Design Optimization Algorithms for Synthetic Biology Applications

Open Access
- Author:
- Halper, Sean
- Graduate Program:
- Chemical Engineering
- Degree:
- Doctor of Philosophy
- Document Type:
- Dissertation
- Date of Defense:
- October 04, 2019
- Committee Members:
- Howard M Salis, Dissertation Advisor/Co-Advisor
Howard M Salis, Committee Chair/Co-Chair
Andrew Zydney, Committee Member
Phillip E Savage, Committee Member
Reka Z Albert, Outside Member
Phillip E Savage, Program Head/Chair - Keywords:
- Synthetic Biology
Metabolic Engineering
CRISPR
Design Optimization
Gene Synthesis - Abstract:
- One of the central challenges facing the efforts of metabolic engineers to produce value-added biochemicals via microbial cell factories is the time and resource costs of pathway optimization.

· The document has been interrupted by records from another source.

(** ** Writing *)

(** The loop over the chunks: [n] counts the writes, [written] is what the digest has seen. *)
Fixpoint write_chunks (env : put_env) (temp : pypath) (chunks : list (S -> S * result E chunk)) (n : nat) (written : bytes)
    (s : S) (d : disk) : S * disk * outcome bytes :=
  match chunks with
  | [] => (s, d, Ok written)
  | next :: chunks =>
    let (s, r) := next s in
    match r with
    | Err e => (s, d, Err (ChunkError e))
    | Ok COther => (s, d, Err (ScratchStoreError "invalid_chunk"))
    | Ok (CBytes b) =>
      if quota_bytes <? zlen written + zlen b then (s, d, Err (ScratchStoreError "quota_exceeded"))
      else match pe_write env n with
           | Some (k, class) => (s, <[temp := FileNode (written ++ take k b)]> d, Err (ScratchOSError class))
           | None => write_chunks env temp chunks (n + 1) (written ++ b)%list s (<[temp := FileNode (written ++ b)%list]> d)
           end
    end
  end.

(** Opening the temporary file, the loop, and the sync. *)
Definition write_temp (env : put_env) (temp : pypath) (chunks : list (S -> S * result E chunk)) (s : S) (d : disk)
    : S * disk * outcome bytes :=
  match pe_open env, d !! temp with
  | Some class, _ => (s, d, Err (ScratchOSError class))
  | None, Some _ => (s, d, Err (ScratchOSError "FileExistsError"))
  | None, None =>
    let '(s, d, r) := write_chunks env temp chunks 0 [] s (<[temp := FileNode []]> d) in
    (s, d, content ← r; _ ← (match pe_sync env with Some class => Err (ScratchOSError class) | None => Ok tt end); Ok content)
  end.
(** What the generator does for one extent. *)
Definition extent_chunks (policy : option ReadPolicy) (e : Extent) : list (reader_state -> reader_state * result extent_error chunk) :=
  if (ext_offset e <? 0) || (ext_length e <? 0) then [fun s => (s, Err BadExtent)]
  else chunk_of policy <$> pieces e.

(** scanner/content_extraction.py:158-177 _read_chunks: a list of actions, run one after another as the consumer asks. *)
Definition read_chunks (policy : option ReadPolicy) (extents : list Extent) : list (reader_state -> reader_state * result extent_error chunk) :=
  concat (extent_chunks policy <$> extents).

(** scanner/content_extraction.py:198-201 _read_warnings *)
Definition read_warnings (policy : option ReadPolicy) (s : reader_state) : list string * reader_state :=
  match policy with
  | None => ([], s)
  | Some p => let (ws, s) := warnings p temperature s in (warning_code <$> ws, s)
  end.

(** What [extract_allocated_content] reports for an exception of the store, if it catches it. *)
Definition caught_code (e : scratch_error extent_error) : option string :=
  match e with
  | ScratchStoreError code => Some code
  | ScratchOSError class | ChunkError (ExtentOSError class) => Some class
  | _ => None
  end.

Definition counters_of (policy : option ReadPolicy) (s : reader_state) : option ReadCounters :=
  match policy with Some _ => Some (counters s) | None => None end.

(** The streaming part, from extent [start] on. *)
Definition stream_extents (env : put_env) (entry : NormalizedEntry) (policy : option ReadPolicy) (start : nat) (expected : Z) (d : disk)
    : disk * reader_state * outcome ExtractionResult :=
  let '(s, d, r) := put_bytes root quota_bytes env (read_chunks policy (drop start (ne_extents entry))) (provenance entry) None
                      (Some expected) initial_reader d in
  match r with
  | Ok o =>
    let (ws, s) := read_warnings policy s in
    (d, s, Ok {| xr_entry_id := ne_entry_id entry; xr_status := if (start =? 0)%nat then "complete" else "resumed";
                 xr_size_bytes := so_size_bytes o; xr_sha256 := Some (so_sha256 o); xr_scratch_object := Some o;
                 xr_warnings := (sparse_warnings (ne_extents entry) ++ ws)%list; xr_error_code := None; xr_checkpoint := None;
                 xr_read_counters := counters_of policy s |})
  | Err e =>
    (d, s, match caught_code e with
           | Some code =>
             Ok {| xr_entry_id := ne_entry_id entry; xr_status := "partial"; xr_size_bytes := 0; xr_sha256 := None;
                   xr_scratch_object := None; xr_warnings := ["io_error"]; xr_error_code := Some code;
                   xr_checkpoint := Some [("entry_id", VStr (ne_entry_id entry)); ("extent_index", VInt (Z.of_nat start))];
                   xr_read_counters := counters_of policy s |}
           | None => Err (ExtractionRaise e)
           end)
  end.
(* ===== verification/SecretStore.v ===== *)
(** * The secret store (src/shared/secret_store.py)

    Values live encrypted, one file for each, under a master key in a file of its own.  The cipher
    is third-party code: a class with its documented laws.  Random bytes are arguments, the
    directory is a map from names to contents and modes, and a write may fail at the open or stop
    after some bytes.  The theorems: a value that was put is the value that is got, and no other
    changes; the rotation of the master key keeps every value and moves every record to the new
    key; the permission audit of a store that was only used through this module is clean; and a
    rotation that stops between the key and the records loses them. *)

From Stdlib Require Import ZArith Lia String Ascii.
From stdpp Require Import base list strings gmap sorting fin_maps.
From S2P Require Import Prelude PyStr Json Sha256 Base64 Identifiers Messages JsonLines Paths.

Local Open Scope string_scope.
Local Open Scope Z_scope.

(** ** [json.dumps(d, sort_keys=True)] with the default separators, of a record of scalars *)

Definition dump_scalar (v : value) : option (list ascii) :=
  match v with VList _ | VDict _ => None | v => dump v end.

Definition spaced_pair (kv : string * value) : option (string * list ascii) :=
  match dump_scalar kv.2 with Some c => Some (kv.1, c) | None => None end.

Definition spaced_member (kc : string * list ascii) : list ascii := dump_string kc.1 ++ ":"%char :: " "%char :: kc.2.

Definition dump_spaced (d : list (string * value)) : option (list ascii) :=
  match sequence (map spaced_pair d) with
  | Some kcs => Some ("{"%char :: sep_by [","; " "]%char (spaced_member <$> sort_keys kcs) ++ ["}"%char])
  | None => None
  end.

Lemma parse_spaced_key n acc k x c r :
  dump x = Some c -> (length c < n)%nat -> wf_value x -> json_stop r ->
  parse_members (S n) acc (spaced_member (k, c) ++ r) =
  match skip_ws r with
  | [] => None
  | e :: r => if Ascii.eqb e "}"%char then Some (VDict (dict_set acc k (canon x)), r)
              else if Ascii.eqb e ","%char then parse_members n (dict_set acc k (canon x)) (skip_ws r)
              else None
  end.
Proof.
  intros Hc Hn Hw Hr. destruct (dump_head _ _ Hc) as (h & t & Ht & Hh & _).
  unfold spaced_member, dump_string. simpl app. rewrite parse_members_S.
  cbn [fst snd]. rewrite <- !app_assoc. simpl app. change (Ascii.eqb quote_char quote_char) with true.
  rewrite parse_string_dump. cbn iota. rewrite (skip_ws_head ":"%char) by done.
  change (Ascii.eqb ":" ":") with true. cbn iota.
  change (skip_ws (" "%char :: c ++ r)) with (skip_ws (c ++ r)).
  assert (skip_ws (c ++ r) = c ++ r)%list as -> by (rewrite Ht; by apply skip_ws_head).
  rewrite (parse_dump x Hw c n r Hc Hn Hr), of_chars_chars. done.
Qed.

Lemma parse_members_spaced d kcs acc n :
  Forall (fun kv => wf_value kv.2) d -> Forall2 (fun kv kc => dump_pair kv = Some kc) d kcs ->
  d <> [] -> NoDup (acc.*1 ++ d.*1) ->
  (length (sep_by [","; " "]%char (spaced_member <$> kcs)) + 1 < n)%nat ->
  parse_members n acc (sep_by [","; " "]%char (spaced_member <$> kcs) ++ ["}"%char])
  = Some (VDict (acc ++ (prod_map id canon <$> d)), []).
Proof.
  intros Hall Hf. revert acc n Hall.
  induction Hf as [|[k x] [k' c] d kcs Hv Hf IH]; intros acc n Hall Hne Hnd Hn; [done|].
  apply dump_pair_Some in Hv as [Hk Hc]; simpl in Hk, Hc; subst k'.
  apply Forall_cons in Hall as [Hp Hall]; simpl in Hp.
  assert (dict_set acc k (canon x) = (acc ++ [(k, canon x)])%list) as Hset.
  { apply dict_set_fresh. intros Hin. rewrite NoDup_app in Hnd.
    destruct Hnd as (_ & Hd & _). apply (Hd k Hin). simpl. left. }
  assert (length c < length (spaced_member (k, c)))%nat as Hlen.
  { unfold spaced_member, dump_string. simpl. rewrite !length_app. simpl. lia. }
  destruct n as [|n]; [lia|]. rewrite fmap_cons in *.
  destruct Hf as [|[k2 x2] [k2' c2] d kcs Hv2 Hf].
  - change (sep_by _ (spaced_member (k, c) :: (spaced_member <$> []))) with (spaced_member (k, c)) in *.
    rewrite (parse_spaced_key _ _ _ x) by (done || lia || apply json_stop_brace).
    rewrite skip_ws_head by done. change (Ascii.eqb "}" "}") with true. cbn iota. by rewrite Hset.
  - assert (Hsep : forall l, sep_by [","; " "]%char (spaced_member (k, c) :: (spaced_member <$> (k2', c2) :: l)) =
      (spaced_member (k, c) ++ ","%char :: " "%char :: sep_by [","; " "]%char (spaced_member <$> (k2', c2) :: l))%list) by done.
    rewrite Hsep in *. rewrite length_app in Hn. cbn [length] in Hn.
    rewrite <- app_assoc, <- !app_comm_cons.
    rewrite (parse_spaced_key _ _ _ x) by (done || lia || apply json_stop_comma).
    rewrite skip_ws_head by done. change (Ascii.eqb "," "}") with false. change (Ascii.eqb "," ",") with true. cbn iota.
    rewrite Hset.
    assert (exists t, spaced_member (k2', c2) = quote_char :: t) as [t Ht] by (unfold spaced_member, dump_string; simpl; eauto).
    destruct (sep_by_head [","; " "]%char quote_char t (spaced_member <$> kcs)) as [t' Ht'].
    rewrite <- Ht, <- fmap_cons in Ht'.
    match goal with |- context [skip_ws (" "%char :: ?l)] => change (skip_ws (" "%char :: l)) with (skip_ws l) end.
    assert (skip_ws (sep_by [","; " "]%char (spaced_member <$> (k2', c2) :: kcs) ++ ["}"%char]) =
            (sep_by [","; " "]%char (spaced_member <$> (k2', c2) :: kcs) ++ ["}"%char]))%list as ->.
    { rewrite Ht', <- app_comm_cons. by rewrite skip_ws_head. }
    rewrite IH; [by rewrite <- app_assoc|done|done| |lia].
    rewrite fmap_app. simpl. rewrite <- app_assoc. exact Hnd.
Qed.

Lemma dump_spaced_roundtrip d c :
  wf_value (VDict d) -> d <> [] -> dump_spaced d = Some c -> loads_chars c = Some (canon (VDict d)).
Proof.
  intros Hwf Hne. unfold dump_spaced. destruct (sequence _) as [kcs|] eqn:Hs; [|done]. intros [= <-].
  apply sequence_Forall2 in Hs. apply wf_dict_Forall in Hwf as [Hnd Hwf].
  assert (Forall2 (fun kv kc => dump_pair kv = Some kc) d kcs) as Hf.
  { eapply Forall2_impl; [exact Hs|]. intros [k x] [k' c] Hp. unfold spaced_pair in Hp. cbn in Hp.
    apply dump_pair_Some. cbn. unfold dump_scalar in Hp. destruct x; try done; by destruct (dump _); simplify_eq. }
  pose proof (dump_pairs_sort _ _ Hnd Hf) as Hss.
  assert (canon (VDict d) = VDict (prod_map id canon <$> sort_keys d)) as ->.
  { simpl. f_equal. rewrite <- sort_keys_fmap by done. f_equal. apply map_ext. by intros []. }
  assert (sort_keys d <> []) as Hne'.
  { intros E. apply Hne. pose proof (sort_keys_perm d) as Hp. rewrite E in Hp. by apply Permutation_nil_l in Hp. }
  assert (Forall (fun kv => wf_value kv.2) (sort_keys d)) as Hwf' by by rewrite sort_keys_perm.
  assert (NoDup (sort_keys d).*1) as Hnd' by by rewrite sort_keys_perm.
  pose proof (parse_members_spaced (sort_keys d) (sort_keys kcs) [] 
    (S (length (sep_by [","; " "]%char (spaced_member <$> sort_keys kcs) ++ ["}"%char]))) Hwf' Hss Hne' Hnd') as Hpm.
  unfold loads_chars. rewrite skip_ws_head by done. cbn [length parse_value].
  change (Ascii.eqb "{" quote_char) with false. change (Ascii.eqb "{" "[") with false. change (Ascii.eqb "{" "{") with true. cbn iota.
  destruct Hss as [|kv [k c] sd skcs Hv Hss]; [done|]. rewrite fmap_cons in *.
  assert (exists t, spaced_member (k, c) = quote_char :: t) as [t Ht] by (unfold spaced_member, dump_string; simpl; eauto).
  destruct (sep_by_head [","; " "]%char quote_char t (spaced_member <$> skcs)) as [t' Ht'].
  rewrite <- Ht in Ht'. rewrite Ht' in *. rewrite <- app_comm_cons in *. rewrite skip_ws_head by done.
  change (Ascii.eqb quote_char "}") with false. cbn iota.
  rewrite Hpm; [done|]. cbn [length]. rewrite length_app. cbn [length]. lia.
Qed.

When a metabolic pathway is taken from its native host, recoded and expressed in another host, the enzymes may not be in a productive expression configuration initially, leading to low yields. Retuning these pathways scales combinatorially with the pathway length, resulting in substantial time and experimental costs when trying to produce more complex metabolites. In the cases where a good chassis organism already has the biochemical pathway of interest natively expressed, a new set of challenges arise. Redirecting metabolic flux toward a desired internal metabolite without hampering cell growth requires substantial genome edits to change the expression of multiple native genes, which imposes strain development overhead, Additionally, this genomic refactoring is usually irreversible and not tunable, limiting applicability to pathways overlapping with essential genes. A third, hidden cost to crop up during pathway optimization is the time and lost productivity cost of synthesis failures, which can make heterologous gene expression and other genetic system design substantially more complex. In this dissertation, we seek to eliminate these costly experimental hurdles via design optimization algorithms. With the Pathway Map Calculator, an automated kinetic modeling algorithm, we can replace the large experimental hurdle of exhaustive heterologous pathway characterization with a smaller mixed experimental and computational approach to develop an accurate pathway model, and use the namesake Pathway Maps to guide downstream engineering efforts toward the optimal expression of the pathway’s enzymes. In order to allow rapid, tunable regulation of native enzymes, we developed extremely long sgRNA arrays (ELSAs) in order to leverage the advantages of CRISPR-Cas9 as a means of regulating several genes simultaneously via a single genetic construct that can be ordered directly from gene synthesis providers, eliminating experimental overhead. To that end, we developed the ELSA Calculator, a design automation algorithm for producing synthesizable ELSAs, and the Synthesis Success Calculator, a classifier for predicting gene synthesis delays, to ensure rapid, reliable synthesis of ELSAs, metabolic pathways and other genetic systems.